- _Required work_: Look for the line that has "else if Z.quot" in the material below; please repeat it and every line after it, exactly, up to and including the line that has "Definition event_key (type_", and nothing else.

- _Available records_:
= = = = =

(* ===== verification/Affiliate.v ===== *)
(** * Affiliate rewards

    src/model/affiliate.go: a paid order of an invited user accrues a reward
    for the inviter, which may be frozen for some hours, is thawed when they
    have passed and can be transferred to the wallet.  Every movement has a row
    in affiliate_ledgers whose event key is unique.  The legacy reward of
    [inviteUser] in src/model/user.go moves the same columns without a row.

    The options of src/common/constants.go and the payment setting are a record
    that the operations take as an argument.  A transaction runs at one
    instant. *)

From S2P Require Import Prelude GoStrings QuotaMath Store QuotaBatch QuotaReserve.
From Stdlib Require Import QArith SpecFloat.
#[local] Open Scope string_scope.
#[local] Open Scope Z_scope.

(** ** Options *)

Record affiliate_options := MkAffOptions {
  QuotaPerUnit : float64;
  AffiliateEnabled : bool;
  AffiliateActivatedAt : Z;
  AffiliateRebateRateBps : Z;
  AffiliateFreezeHours : Z;
  AffiliateDurationDays : Z;
  AffiliatePerInviteeCap : float64;
  QuotaForInviter : Z;
  IsPaymentComplianceConfirmed : bool
}.

Definition AffiliateSourceTopUp : string := "topup".
Definition AffiliateSourceSubscription : string := "subscription".

Definition ErrAffiliateCodeRequired : error := ErrNew "邀请码不能为空".
Definition ErrAffiliateCodeInvalid : error := ErrNew "邀请码无效".
Definition ErrAffiliateCodeDisabled : error := ErrNew "邀请码已停用".
Definition ErrAffiliateCodeLimit : error := ErrNew "邀请码使用次数已达上限".
Definition ErrAffiliateQuotaEmpty : error := ErrNew "邀请额度不足".
Definition ErrTopUpQuotaLimitExceeded : error := ErrNew "top-up quota limit exceeded".
Definition UserStatusEnabled : Z := 1.

Record AffiliateRewardSource := MkSource {
  src_Type : string; src_Id : Z; src_TradeNo : string; src_InviteeId : Z; src_BaseQuota : Z; src_CreatedAt : Z
}.

(** ** Invitation codes *)

Definition code_char (c : Ascii.ascii) : bool :=
  let n := Ascii.nat_of_ascii c in
  (Nat.leb 65 n && Nat.leb n 90) || (Nat.leb 48 n && Nat.leb n 57) || Nat.eqb n 95 || Nat.eqb n 45.

Definition NormalizeCustomAffiliateCode (upper_unicode : string → string) (raw : string) : res string :=
  let code := ToUpper upper_unicode (TrimSpace raw) in
  if Nat.ltb (String.length code) 4 || Nat.ltb 32 (String.length code) then Err ErrAffiliateCodeInvalid
  else if forallb code_char (String.list_ascii_of_string code) then Ok code
  else Err ErrAffiliateCodeInvalid.

Definition CountInvitedUsers (inviterId : Z) (d : db) : Z :=
  Z.of_nat (size (filter (λ p, u_InviterId p.2 = inviterId) (users d))).

(** The row with this code; the column is unique. *)
Definition user_with_code (code : string) (d : db) : option (Z * User) :=
  head (filter (λ p, u_AffCode p.2 = code) (map_to_list (users d))).

Definition ResolveAffiliateInviterTx (rawCode : string) (required : bool) : M db (option Z) :=
  let code := TrimSpace rawCode in
  if bool_decide (code = "") then (if required then fail ErrAffiliateCodeRequired else mret None)
  else
    found ← gets (user_with_code code);
    match found with
    | None => fail ErrAffiliateCodeInvalid
    | Some (id, inviter) =>
        if negb (u_Status inviter =? UserStatusEnabled) then fail ErrAffiliateCodeDisabled
        else if negb (u_AffCodeEnabled inviter) then fail ErrAffiliateCodeDisabled
        else match u_AffInviteLimit inviter with
             | None => mret (Some id)
             | Some limit =>
                 count ← gets (CountInvitedUsers id);
                 if limit <=? count then fail ErrAffiliateCodeLimit else mret (Some id)
             end
    end.

Definition ValidateAffiliateCode (rawCode : string) : M world unit :=
  transaction (λ _, _ ← ResolveAffiliateInviterTx rawCode true; mret tt).

(** ** Amounts *)

Definition clampAffiliateRateBps (value : Z) : Z :=
  if value <? 0 then 0 else if 10000 <? value then 10000 else value.

Definition EffectiveAffiliateRateBps (o : affiliate_options) (user : User) : Z :=
  match u_AffRebateRateBps user with
  | Some rate => clampAffiliateRateBps rate
  | None => clampAffiliateRateBps (AffiliateRebateRateBps o)
  end.

Definition is_inf (x : float64) : bool := match x with S754_infinity _ => true | _ => false end.

Section money.
Context {D : Type} `{DecimalArith D}.

Definition dec_IsPositive (d : D) : bool := 0 <? Qnum (dec_value d).

Definition AffiliateBaseQuotaFromPayment (o : affiliate_options) (payMoney unitPrice : float64) : res Z :=
  if float_le payMoney 0 || float_le unitPrice 0 || float_le (QuotaPerUnit o) 0 || IsNaN payMoney || is_inf payMoney
  then Err (ErrNew "invalid affiliate payment base")
  else
    let base := dec_Floor (dec_Mul (dec_Div (dec_NewFromFloat payMoney) (dec_NewFromFloat unitPrice))
                                   (dec_NewFromFloat (QuotaPerUnit o))) in
    if negb (dec_IsPositive base) then Err (ErrNew "invalid affiliate quota base")
    else match QuotaFromDecimalStrict base with
         | (quota, None) => if quota <=? 0 then Err (ErrNew "invalid affiliate quota base") else Ok quota
         | (_, Some _) => Err (ErrNew "invalid affiliate quota base")
         end.

Definition AffiliateBaseQuotaFromUSD (o : affiliate_options) (amount : float64) : res Z :=
  AffiliateBaseQuotaFromPayment o amount (float_of_pos false 1).

Definition SnapshotAffiliateBaseQuota (o : affiliate_options) (payMoney unitPrice : float64) : res Z :=
  if negb (AffiliateEnabled o) || (AffiliateActivatedAt o <=? 0) then Ok 0
  else if negb (IsPaymentComplianceConfirmed o) then Err (ErrNew "支付合规状态无效，无法创建返利订单")
  else AffiliateBaseQuotaFromPayment o payMoney unitPrice.

(** ** Rewards *)

(** [base + amount * unitSeconds], refused when it does not fit. *)
Definition affiliatePeriodEndUnix (base amount unitSeconds : Z) : res Z :=
  if (amount <? 0) || (unitSeconds <=? 0) then Err (ErrNew "invalid affiliate period")
  else if amount =? 0 then Ok base
  else if Z.quot max_i64 unitSeconds <? amount then Err (ErrNew "affiliate period overflows unix timestamp")
  else
    let delta := i64 (amount * unitSeconds) in
    if i64 (max_i64 - delta) <? base then Err (ErrNew "affiliate period overflows unix timestamp")
    else Ok (i64 (base + delta)).

Definition event_key (type_ : string) (id : Z) : string := type_ +:+ ":" +:+ pretty id.

Definition createAffiliateSkipTx (source : AffiliateRewardSource) (eventKey : string) (inviterId : Z) (reason : string)
    : M db unit :=
  CREATE affiliate_ledgers eventKey
    (MkLedger inviterId (src_InviteeId source) ActionSkip (src_Type source) (src_Id source) (src_TradeNo source)
       (src_BaseQuota source) 0 0 reason 0 0 None None None None).

(** [SUM(reward_quota)] of what the invitee has earned the inviter. *)
Definition accrued_for (inviterId inviteeId : Z) (d : db) : Z :=
  map_sum (λ _ r, if decide (al_UserId r = inviterId ∧ al_InviteeId r = inviteeId ∧ al_Action r = ActionAccrue)
                  then al_RewardQuota r else 0) (affiliate_ledgers d).

(** [capQuota]: 0 when there is no cap. *)
Definition invitee_cap (o : affiliate_options) : res Z :=
  match AffiliateBaseQuotaFromUSD o (AffiliatePerInviteeCap o) with
  | Ok capQuota => Ok capQuota
  | Err e => if float_le (AffiliatePerInviteeCap o) 0 || IsNaN (AffiliatePerInviteeCap o) then Ok 0 else Err e
  end.

(** Whether the order came too late after the registration of the invitee. *)
Definition duration_over (o : affiliate_options) (invitee : User) (source : AffiliateRewardSource) : res bool :=
  if 0 <? AffiliateDurationDays o then
    match affiliatePeriodEndUnix (u_CreatedAt invitee) (AffiliateDurationDays o) 86400 with
    | Ok expiresAt => Ok (expiresAt <? src_CreatedAt source)
    | Err e => Err e
    end
  else Ok false.

(** The reward that the cap leaves; [None] when it is exhausted. *)
Definition capped_reward (capQuota accrued reward : Z) : option Z :=
  if 0 <? capQuota then
    if capQuota <=? accrued then None
    else Some (Z.min reward (i64 (capQuota - accrued)))
  else Some reward.

Definition quota_limit_reached (inviter : User) (reward : Z) : bool :=
  (MaxQuota <? reward) || (MaxQuota <=? i64 (u_AffHistoryQuota inviter + reward)) ||
  (MaxQuota <=? i64 (i64 (u_AffQuota inviter + u_AffFrozenQuota inviter) + reward)).

(** From the update of the inviter to the ledger row. *)
Definition accrueTx (o : affiliate_options) (now : Z) (source : AffiliateRewardSource) (eventKey : string)
    (inviterId rateBps reward : Z) : M db unit :=
  frozenUntil ← (if 0 <? AffiliateFreezeHours o
                 then lift_res (affiliatePeriodEndUnix now (AffiliateFreezeHours o) 3600) else mret 0);
  _ ← UPDATE users inviterId (λ _, true) (λ u,
        let u := u <| u_AffHistoryQuota ::= (λ q, q + reward) |> in
        if 0 <? AffiliateFreezeHours o then u <| u_AffFrozenQuota ::= (λ q, q + reward) |>
        else u <| u_AffQuota ::= (λ q, q + reward) |>);
  updated ← FIRST users inviterId;
  CREATE affiliate_ledgers eventKey
    (MkLedger inviterId (src_InviteeId source) ActionAccrue (src_Type source) (src_Id source) (src_TradeNo source)
       (src_BaseQuota source) rateBps reward "" frozenUntil 0
       None (Some (u_AffQuota updated)) (Some (u_AffFrozenQuota updated)) (Some (u_AffHistoryQuota updated))).

Definition rewardInviterTx (o : affiliate_options) (now : Z) (source : AffiliateRewardSource) (eventKey : string)
    (inviterId : Z) (invitee inviter : User) : M db unit :=
  let skip := createAffiliateSkipTx source eventKey inviterId in
  if negb (u_Status inviter =? UserStatusEnabled) || negb (u_AffCodeEnabled inviter) then skip "inviter_inactive" else
  over ← lift_res (duration_over o invitee source);
  if over : bool then skip "duration_expired" else
  let rateBps := EffectiveAffiliateRateBps o inviter in
  let reward := Z.quot (i64 (src_BaseQuota source * rateBps)) 10000 in
  if reward <=? 0 then skip "zero_reward" else
  capQuota ← lift_res (invitee_cap o);
  accrued ← gets (accrued_for inviterId (src_InviteeId source));
  match capped_reward capQuota accrued reward with
  | None => skip "invitee_cap_reached"
  | Some reward =>
      if quota_limit_reached inviter reward then skip "inviter_quota_limit"
      else accrueTx o now source eventKey inviterId rateBps reward
  end.

Definition ApplyAffiliateRewardTx (o : affiliate_options) (now : Z) (source : AffiliateRewardSource) : M db unit :=
  if (src_Id source <=? 0) || (src_InviteeId source <=? 0) || (src_BaseQuota source <=? 0) ||
     (src_CreatedAt source <? AffiliateActivatedAt o)
  then mret tt
  else
    let eventKey := event_key (src_Type source) (src_Id source) in
    existing ← gets (λ d, affiliate_ledgers d !! eventKey);
    match existing with
    | Some _ => mret tt
    | None =>
        invitee ← FIRST users (src_InviteeId source);
        let inviterId := u_InviterId invitee in
        let skip := createAffiliateSkipTx source eventKey in
        if inviterId <=? 0 then skip 0 "no_inviter"
        else if negb (AffiliateEnabled o) || (AffiliateActivatedAt o <=? 0) then skip inviterId "program_inactive"
        else if negb (IsPaymentComplianceConfirmed o) then skip inviterId "compliance_unconfirmed"
        else
          inviter ← try (FIRST users inviterId);
          match inviter with
          | Err e => if error_is e ErrRecordNotFound then skip inviterId "inviter_missing" else fail e
          | Ok inviter => rewardInviterTx o now source eventKey inviterId invitee inviter
          end
    end.
End money.

(** user.go: the reward for a registration before the programme is active. *)
Definition inviteUser (o : affiliate_options) (inviterId : Z) : M world unit :=
  transaction (λ _,
    n ← UPDATE users inviterId (λ _, true)
          (λ u, u <| u_AffQuota ::= (λ q, q + QuotaForInviter o) |> <| u_AffHistoryQuota ::= (λ q, q + QuotaForInviter o) |>);
    if n =? 0 then fail ErrRecordNotFound else mret tt).

(** ** Thawing and transfer *)

(** [action = accrue AND frozen_until > 0 AND frozen_until <= now AND thawed_at = 0] *)
Definition due_for_thaw (userId now : Z) (r : AffiliateLedger) : bool :=
  (al_UserId r =? userId) && bool_decide (al_Action r = ActionAccrue) &&
  (0 <? al_FrozenUntil r) && (al_FrozenUntil r <=? now) && (al_ThawedAt r =? 0).

Definition thaw_sum (userId now : Z) (d : db) : Z :=
  map_sum (λ _ r, if due_for_thaw userId now r then al_RewardQuota r else 0) (affiliate_ledgers d).

Definition ThawAffiliateQuotaTx (now userId : Z) : M db Z :=
  _ ← FIRST users userId;
  thawed ← gets (λ d, i64 (thaw_sum userId now d));
  if thawed <=? 0 then mret 0
  else
    modify (λ d, d <| affiliate_ledgers ::=
      fmap (λ r, if due_for_thaw userId now r then r <| al_ThawedAt := now |> else r) |>);;
    _ ← UPDATE users userId (λ _, true) (λ u,
          u <| u_AffQuota ::= (λ q, q + thawed) |>
            <| u_AffFrozenQuota ::= (λ q, if thawed <=? q then q - thawed else 0) |>);
    mret thawed.

Definition ThawAffiliateQuota (userId : Z) : M world Z :=
  transaction (λ now, ThawAffiliateQuotaTx now userId).

(** [float64(amount) < QuotaPerUnit] *)
Definition below_unit (o : affiliate_options) (amount : Z) : bool := SFltb (float_of_int amount) (QuotaPerUnit o).

Definition transferTx (uuid : string) (now userId amount : Z) : M db Z :=
  _ ← ThawAffiliateQuotaTx now userId;
  user ← FIRST users userId;
  if u_AffQuota user <? amount then fail ErrAffiliateQuotaEmpty
  else if MaxQuota <=? i64 (u_Quota user + amount) then fail ErrTopUpQuotaLimitExceeded
  else
    _ ← UPDATE users userId (λ _, true) (λ u,
          u <| u_AffQuota ::= (λ q, q - amount) |> <| u_Quota ::= (λ q, q + amount) |>);
    user ← FIRST users userId;
    _ ← CREATE affiliate_ledgers ("transfer:" +:+ uuid)
          (MkLedger userId 0 ActionTransfer "" 0 "" 0 0 amount "" 0 0 (Some (u_Quota user)) (Some (u_AffQuota user))
             (Some (u_AffFrozenQuota user)) (Some (u_AffHistoryQuota user)));
    mret (u_Quota user).

(** [uuid] is the value of [common.GetUUID()]. *)
Definition TransferAffiliateQuota (o : affiliate_options) (uuid : string) (userId amount : Z) : M world (Z * Z) :=
  if negb (IsPaymentComplianceConfirmed o) then fail (ErrNew "邀请返利功能未启用")
  else if (amount <=? 0) || below_unit o amount then fail (ErrNew "转移额度低于最低限制")
  else
    newBalance ← transaction (λ now, transferTx uuid now userId amount);
    syncCreditUserQuotaCache userId amount;;
    mret (amount, newBalance).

= = = = =

- _Written solution_:
  else if Z.quot max_i64 unitSeconds <? amount then Err (ErrNew "affiliate period overflows unix timestamp")
  else
    let delta := i64 (amount * unitSeconds) in
    if i64 (max_i64 - delta) <? base then Err (ErrNew "affiliate period overflows unix timestamp")
    else Ok (i64 (base + delta)).

Definition event_key (type_ : string) (id : Z) : string := type_ +:+ ":" +:+ pretty id.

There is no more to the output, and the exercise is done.